Heureux hasard du calendrier, sitôt le festival Nomades ferme-t-il ses portes à Bacalan que le Cirque Romanès vient poser son chapiteau sur la Rive droite. Encore une belle manière de s’ouvrir à cette culture tzigane si belle et si méconnue.
Alexandre Romanès, le “patriarche”, cherche quelque chose dans une pile de cartons. Sa caravane est sens dessus-dessous : «les femmes ne sont pas encore arrivées et ça se voit», lâche-t-il avec un sourire. C’est qu’il a d’autres choses à penser que de jouer les fées du logis. Un peu plus loin, les hommes – un fils, un neveu, un gendre, en tout une dizaine de membres de sa famille... – s’activent au montage de leur chapiteau tout neuf quai Deschamps. Objectif : être fin prêts vendredi pour la première de leur nouveau spectacle, «La Reine des Gitans et des Chats».

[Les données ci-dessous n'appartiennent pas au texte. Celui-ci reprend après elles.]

(** * Guestara rules core: pricing, tax inheritance, add-ons, bookings

    A shallow embedding of the rules-evaluation core of the menu and
    booking backend:

    - [PricingEngine]  (src/utils/pricingEngine.js)
    - [TaxEngine]      (src/utils/taxEngine.js)
    - [AddonGroup]     (models/AddonGroup.js: validateSelections,
                        calculateSelectedPrice)
    - [ItemService]    (src/services/itemService.js: calculatePrice)
    - [BookingModel]   (models/Booking.js: findConflicts, isTimeOverlapping)
    - [BookingService] (services/bookingService.js: checkAvailability,
                        update, create, cancel, complete,
                        getAvailableSlots)

    Conventions of the embedding.
    - A JavaScript [Number] is a rational [Q] with exact arithmetic,
      compared with [==]: this is the value the code computes wherever
      its double-precision operations are exact, as on whole amounts.
      What turns on the rounding of fractional amounts is evaluated on
      doubles instead ([Binary64], over [SpecFloat]).
    - A [Date] is the record of the readings the code takes of it;
      Invalid Date, whose readings are [NaN], is a [DateObject] of its
      own.
    - [undefined]/[null] fields are [option]s; [x || d] is [num_or x d].
    - Mongo collections keyed by [_id] are [gmap string _]; the booking
      collection is a list in natural order, because queries return lists.
    - A thrown [{status, message}] object is the [Throw] outcome. *)

From Stdlib Require Import ZArith QArith Qround Lia Lqa Bool List Ascii String.
From Stdlib Require Import DecimalString Permutation Sorted.
From Stdlib Require Import Floats.SpecFloat.
From stdpp Require Import base option strings gmap.
Import ListNotations.

Local Open Scope Z_scope.

(* ================================================================== *)
(** * JavaScript primitives used by the sources *)
(* ================================================================== *)

Module Js.

(** [a < b] on Numbers, as a boolean. *)
Definition Qltb (a b : Q) : bool := negb (Qle_bool b a).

Il est loin le temps où cet héritier de la grande famille Bouglione, lassé du cirque clinquant, a décidé de prendre sa propre route pour exprimer toutes ses passions, entre concerts baroques (il joue du luth), artisanat, poésie et petits numéros dans les rues. «Du côté de mon père, il y a 200 ans, c’est comme ça, comme montreurs d’ours dans la rue, que tout a commencé.»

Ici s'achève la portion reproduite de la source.